### PROBLEM STATEMENT
Find the line in the entries below that contains "apply Nat2Z.inj_le. rewrite". Repeat it exactly, and every line after it through the line that contains "Lemma moveToFile_create_fails (f".
====== RECORDS
Lemma write_all_promote (ps : list (list Byte.byte)) (f : Filebuf) (o : osys) :
  mem_wf f ->
  (MaxBufSize f < Z.of_nat (go_len (buf f) + length (concat ps)))%Z ->
  create_fails (flt o) = false ->
  exists rs f' o', write_all ps (f, o) = Ret (rs, (f', o')) /\ file f' <> None.
Proof.
  revert f. induction ps as [|p ps IH]; intros f Hwf Hgt Hc; simpl in *.
  - apply mem_wf_len in Hwf. lia.
  - rewrite length_app in Hgt.
    destruct (Z.lt_ge_cases (MaxBufSize f) (Z.of_nat (go_len (buf f) + length p))) as [Hp|Hp].
    + destruct (Write_promote f o p Hwf Hp Hc) as [r [f1 [o1 [E Hf1]]]].
      destruct (write_all_file ps f1 o1 _ Hf1) as [rs [o2 E']].
      monad_unfold. rewrite E, E'. do 3 eexists. split; [reflexivity|].
      rewrite Hf1. discriminate.
    + destruct (Write_mem f o p Hwf Hp) as [s' [E [Hl [Hcap He]]]].
      assert (Hwf' : mem_wf (set_buf f (Some s'))).
      { apply mem_wf_set_buf; auto. unfold scap in *.
        apply Nat2Z.inj_le. rewrite Hcap. lia. }
      destruct (IH (set_buf f (Some s')) Hwf') as [rs [f' [o' [E' Hf']]]];
        [simpl; unfold go_len at 1; simpl; lia | exact Hc |].
      monad_unfold. rewrite E, E'. eauto.
Qed.

Lemma moveToFile_created_err (f : Filebuf) (o : osys) :
  create_fails (flt o) = false ->
  exists e o', moveToFile (f, o) = Ret (e, (set_file f (Some (length (fds o))), o')) /\
    (e = None \/ exists ctx err, e = Some (Wrapf ctx err)).
Proof.
  intros Hc. unfold moveToFile. monad_unfold.
  unfold os_tempfile at 1. rewrite Hc. simpl.
  unfold os_remove. simpl.
  destruct (remove_fails (flt o)), (IgnoreDeleteErr f); simpl;
    try (destruct (file_write _ _ _) as [[n [e|]] o2]; simpl);
    eauto 10.
Qed.

Lemma moveToFile_create_fails (f : Filebuf) (o : osys) :
  create_fails (flt o) = true ->
  moveToFile (f, o) =
  Ret (Some (Wrapf "cannot open backing temporary file" ErrCreate), (set_file f None, o)).
Proof.
  intros Hc. unfold moveToFile. monad_unfold. unfold os_tempfile at 1.
  rewrite Hc. reflexivity.
Qed.

(** [f.Write] reports the errors of the system unwrapped. *)
Lemma file_write_unwrapped h p o n e o' :
  file_write h p o = ((n, Some e), o') -> forall ctx err, e <> Wrapf ctx err.
Proof.
  unfold file_write. intros H ctx err.
  destruct h as [fd|]; [destruct (desc_of o fd) as [[d of]|];
    [destruct (write_fails (flt o))|]|];
    inversion H; discriminate.
Qed.

(** *** Frame properties of the methods *)

Lemma ReadAt_unfold (f : Filebuf) (o : osys) (p : list Byte.byte) (pos : Z) :
  ReadAt p pos (f, o) =
  match Read p (set_off f pos, o) with
  | Ret (r, _) => Ret (r, (f, o))
  | Panic msg => Panic msg
  | OutOfFuel => OutOfFuel
  end.
Proof.
  unfold ReadAt. monad_unfold.
  destruct (Read p (set_off f pos, o)) as [[r [f' o']]| |] eqn:E; try reflexivity.
  apply Read_frame in E as [-> [z ->]].
  now rewrite !set_off_set_off, set_off_same.
Qed.

Lemma Write_sticky (f : Filebuf) (o : osys) (p : list Byte.byte) r f' o' :
  file f <> None -> Write p (f, o) = Ret (r, (f', o')) -> f' = f.
Proof.
  intros Hf E. destruct (file f) as [fd|] eqn:Hfd; [|congruence].
  destruct (Write_file f o p fd Hfd) as [r1 [o1 E1]].
  rewrite E1 in E. congruence.
Qed.

Lemma copy_to_file_frame h r (f : Filebuf) (o : osys) x f' o' :
  copy_to_file h r (f, o) = Ret (x, (f', o')) -> f' = f.
Proof.
  unfold copy_to_file. monad_unfold.
  destruct (file_write _ _ _) as [[n e] o1]. intros E. congruence.
Qed.

Lemma ReadFrom_sticky grow fuel r (f : Filebuf) (o : osys) x f' o' :
  file f <> None -> ReadFrom grow fuel r (f, o) = Ret (x, (f', o')) -> f' = f.
Proof.
  intros Hf. unfold ReadFrom. unfold bind at 1, get_fb at 1.
  change (fst (f, o)) with f.
  destruct (file f) as [fd|]; [|congruence].
  apply copy_to_file_frame.
Qed.

Lemma WriteTo_frame (w : sink) (f : Filebuf) (o : osys) r f' o' :
  WriteTo w (f, o) = Ret (r, (f', o')) -> f' = f.
Proof.
  unfold WriteTo. monad_unfold. destruct (file f) as [fd|].
  - destruct (file_seek _ _ _) as [[err|] o1]; [congruence|].
    destruct (file_read_rest _ _) as [[d e] o2]. congruence.
  - destruct (reslice _ _ _); congruence.
Qed.

Lemma Rewind_frame (f : Filebuf) (o : osys) e f' o' :
  Rewind (f, o) = Ret (e, (f', o')) -> f' = set_off f 0.
Proof.
  unfold Rewind. monad_unfold. destruct (file f) as [fd|].
  - destruct (file_seek _ _ _) as [e1 o1]. congruence.
  - congruence.
Qed.

Lemma Close_frame (f : Filebuf) (o : osys) e f' o' :
  Close (f, o) = Ret (e, (f', o')) ->
  f' = f \/ (file f = None /\ f' = set_buf f None).
Proof.
  unfold Close. monad_unfold. destruct (file f) as [fd|] eqn:Hf.
  - destruct (file_close _ _) as [e1 o1]. intros E. left. congruence.
  - intros E. right. split; [reflexivity|congruence].
Qed.

Lemma appendBuffer_frame (p : list Byte.byte) (f : Filebuf) (o : osys) x f' o' :
  appendBuffer p (f, o) = Ret (x, (f', o')) -> exists b, f' = set_buf f b.
Proof.
  unfold appendBuffer. monad_unfold.
  destruct (buf f) as [s|];
    [|destruct (make_bytes _ _) as [b| |]; [|discriminate|discriminate]];
    simpl; (destruct (reslice _ _ _) as [b1| |]; [|discriminate|discriminate]);
    (destruct (reslice _ _ _) as [b2| |]; [|discriminate|discriminate]);
    intros E; inversion E; eauto.
Qed.

Lemma fill_loop_frame fuel r tot (f : Filebuf) (o : osys) x f' o' :
  fill_loop fuel r tot (f, o) = Ret (x, (f', o')) ->
  o' = o /\ exists b, f' = set_buf f b.
Proof.
  revert r tot f. induction fuel as [|fuel IH]; intros r tot f; simpl.
  - discriminate.
  - monad_unfold.
    destruct (reslice _ _ _) as [w| |]; [|discriminate|discriminate].
    destruct (src_read r (slen w)) as [[[m d] rerr] r'].
    destruct (reslice _ _ _) as [b2| |]; [|discriminate|discriminate].
    destruct rerr as [e|].
    + intros E. inversion E; subst. eauto.
    + destruct (Nat.eqb _ _).
      * intros E. inversion E; subst. eauto.
      * intros E. apply IH in E as [-> [b ->]]. split; [reflexivity|].
        exists b. destruct f; reflexivity.
Qed.

Lemma moveToFile_cases (f : Filebuf) (o : osys) e f' o' :
  moveToFile (f, o) = Ret (e, (f', o')) ->
  (f' = set_file f None /\ e <> None) \/
  (exists fd, f' = set_file f (Some fd) /\ (e = None \/ promotion_error e)).
Proof.
  unfold moveToFile. monad_unfold.
  destruct (os_tempfile o) as [[fd|err] o1].
  - simpl. unfold os_remove. simpl.
    destruct (remove_fails (flt o1)), (IgnoreDeleteErr f); simpl;
      try (destruct (file_write _ _ _) as [[n [e1|]] o2]; simpl);
      intros E; inversion E; subst; right; exists fd; split; auto;
      right; unfold promotion_error; eauto.
  - intros E. inversion E; subst. left. split; [reflexivity|discriminate].
Qed.

Lemma one_repr_no_file (f : Filebuf) : file f = None -> one_repr f.
Proof. unfold one_repr. congruence. Qed.

Lemma one_repr_no_buf (f : Filebuf) : buf f = None -> one_repr f.
Proof. unfold one_repr. auto. Qed.

Lemma Write_mem_cases (f : Filebuf) (o : osys) (p : list Byte.byte) n e f' o' :
  file f = None -> Write p (f, o) = Ret ((n, e), (f', o')) ->
  one_repr f' \/ promotion_error e.
Proof.
  intros Hfile. unfold Write. monad_unfold. rewrite Hfile.
  destruct (_ && _).
  - destruct (moveToFile (f, o)) as [[e0 [f1 o1]]| |] eqn:Em; try discriminate.
    apply moveToFile_cases in Em. destruct e0 as [err|].
    + intros E. inversion E; subst.
      destruct Em as [[-> _]|[fd [-> [H|H]]]].
      * left. apply one_repr_no_file. reflexivity.
      * discriminate.
      * right. exact H.
    + simpl. destruct (file_write _ _ _) as [r2 o2].
      intros E. inversion E; subst. left. apply one_repr_no_buf. reflexivity.
  - destruct (appendBuffer p (f, o)) as [[x [f1 o1]]| |] eqn:Ea; try discriminate.
    apply appendBuffer_frame in Ea as [b ->].
    intros E. inversion E; subst. left. apply one_repr_no_file. exact Hfile.
Qed.

Lemma ReadFrom_mem_cases grow fuel r (f : Filebuf) (o : osys) n e r' f' o' :
  file f = None -> ReadFrom grow fuel r (f, o) = Ret ((n, e, r'), (f', o')) ->
  one_repr f' \/ promotion_error e.
Proof.
  intros Hfile. unfold ReadFrom. unfold bind at 1, get_fb at 1.
  change (fst (f, o)) with f. rewrite Hfile.
  destruct (MaxBufSize f =? 0)%Z.
  - monad_unfold. intros E. inversion E; subst. left.
    apply one_repr_no_file. exact Hfile.
  - monad_unfold.
    assert (Hb : forall b, file (set_buf f b) = None) by (intros; exact Hfile).
    destruct (buf f) as [s|];
      [|destruct (make_bytes _ _) as [s| |]; [|discriminate|discriminate]];
      simpl;
      (destruct (fill_loop fuel r 0 (set_buf f (Some s), o)) as [[res [f1 o1]]| |] eqn:El;
       [|discriminate|discriminate]);
      apply fill_loop_frame in El as [-> [b' ->]];
      (destruct res as [result|r1];
       [intros E; inversion E; subst; left; apply one_repr_no_file; apply Hfile|]);
      simpl;
      (destruct (moveToFile (set_buf (set_buf f (Some s)) b', o))
         as [[e0 [f2 o2]]| |] eqn:Em; [|discriminate|discriminate]);
      apply moveToFile_cases in Em;
      (destruct e0 as [err|];
       [intros E; inversion E; subst;
        destruct Em as [[-> _]|[fd [-> [H|H]]]];
        [left; apply one_repr_no_file; reflexivity | discriminate | right; exact H]
       |]);
      simpl;
      (destruct (copy_to_file _ _ _) as [[x [f3 o3]]| |] eqn:Ec; [|discriminate|discriminate]);
      apply copy_to_file_frame in Ec; subst;
      destruct x as [[n3 e3] r3]; intros E; inversion E; subst;
      left; apply one_repr_no_buf; reflexivity.
Qed.

(** *** Operations and runs *)

Lemma exec_sticky grow op (f : Filebuf) (o : osys) e f' o' :
  file f <> None -> exec grow op (f, o) = Ret (e, (f', o')) ->
  file f' = file f /\ buf f' = buf f.
Proof.
  intros Hf. destruct op; unfold exec; monad_unfold.
  - destruct (Write p (f, o)) as [[[n e1] [f1 o1]]| |] eqn:E; try discriminate.
    intros H; inversion H; subst. apply Write_sticky in E; [subst; auto|auto].
  - destruct (Read p (f, o)) as [[[[n p'] e1] [f1 o1]]| |] eqn:E; try discriminate.
    intros H; inversion H; subst. apply Read_frame in E as [_ [z ->]]. auto.
  - rewrite ReadAt_unfold.
    destruct (Read p (set_off f pos, o)) as [[x [f1 o1]]| |]; try discriminate.
    destruct x as [[n p'] e1]. intros H; inversion H; subst; auto.
  - destruct (ReadFrom grow fuel r (f, o)) as [[[[n e1] r1] [f1 o1]]| |] eqn:E;
      try discriminate.
    intros H; inversion H; subst. apply ReadFrom_sticky in E; [subst; auto|auto].
  - destruct (WriteTo w (f, o)) as [[[[n e1] w1] [f1 o1]]| |] eqn:E; try discriminate.
    intros H; inversion H; subst. apply WriteTo_frame in E. subst. auto.
  - intros H. apply Rewind_frame in H. subst. auto.
  - intros H. apply Close_frame in H as [->|[H1 _]]; [auto|contradiction].
Qed.
Lemma reset_pristine {W} (a : Act W) : pristine a = true -> reset a = a.
Proof.
  induction a as [a IH] using Act_children_ind. intros Hp.
  assert (Hcs : forall cs : list (Act W),
             Forall (fun c => pristine c = true -> reset c = c) cs ->
             forallb pristine cs = true -> map reset cs = cs).
  { induction 1 as [|c cs Hc _ IHcs]; cbn; intros Hall; [reflexivity|].
    apply andb_true_iff in Hall as [H1 H2]. rewrite Hc, IHcs; auto. }
  destruct a as [cs g cc|cs g cc|cs g|cs g k it cc|cs g cc|cs g cc|fn cs g];
    cbn [children] in IH; cbn [pristine] in Hp;
    repeat match type of Hp with
           | (match ?x with _ => _ end) = true => destruct x; try discriminate
           end;
    cbn [reset]; rewrite (Hcs _ IH Hp); reflexivity.
Qed.

(** X14: driving a freshly built tree without [Loop] for any number of
    calls and resetting it gives back the freshly built tree, so that a
    second run is a run of the same tree. *)
Theorem reset_restores_loop_free {W} (a : Act W) rounds fuel w :
  loop_free a = true -> pristine a = true ->
  reset (drive_act (drive rounds fuel a w)) = a.
Proof.
  intros Hl Hp. destruct (drive_same_act rounds fuel a w Hl) as [Hr _].
  rewrite Hr. apply reset_pristine, Hp.
Qed.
============
### OUTPUT BELOW
        apply Nat2Z.inj_le. rewrite Hcap. lia. }
      destruct (IH (set_buf f (Some s')) Hwf') as [rs [f' [o' [E' Hf']]]];
        [simpl; unfold go_len at 1; simpl; lia | exact Hc |].
      monad_unfold. rewrite E, E'. eauto.
Qed.

Lemma moveToFile_created_err (f : Filebuf) (o : osys) :
  create_fails (flt o) = false ->
  exists e o', moveToFile (f, o) = Ret (e, (set_file f (Some (length (fds o))), o')) /\
    (e = None \/ exists ctx err, e = Some (Wrapf ctx err)).
Proof.
  intros Hc. unfold moveToFile. monad_unfold.
  unfold os_tempfile at 1. rewrite Hc. simpl.
  unfold os_remove. simpl.
  destruct (remove_fails (flt o)), (IgnoreDeleteErr f); simpl;
    try (destruct (file_write _ _ _) as [[n [e|]] o2]; simpl);
    eauto 10.
Qed.

Lemma moveToFile_create_fails (f : Filebuf) (o : osys) :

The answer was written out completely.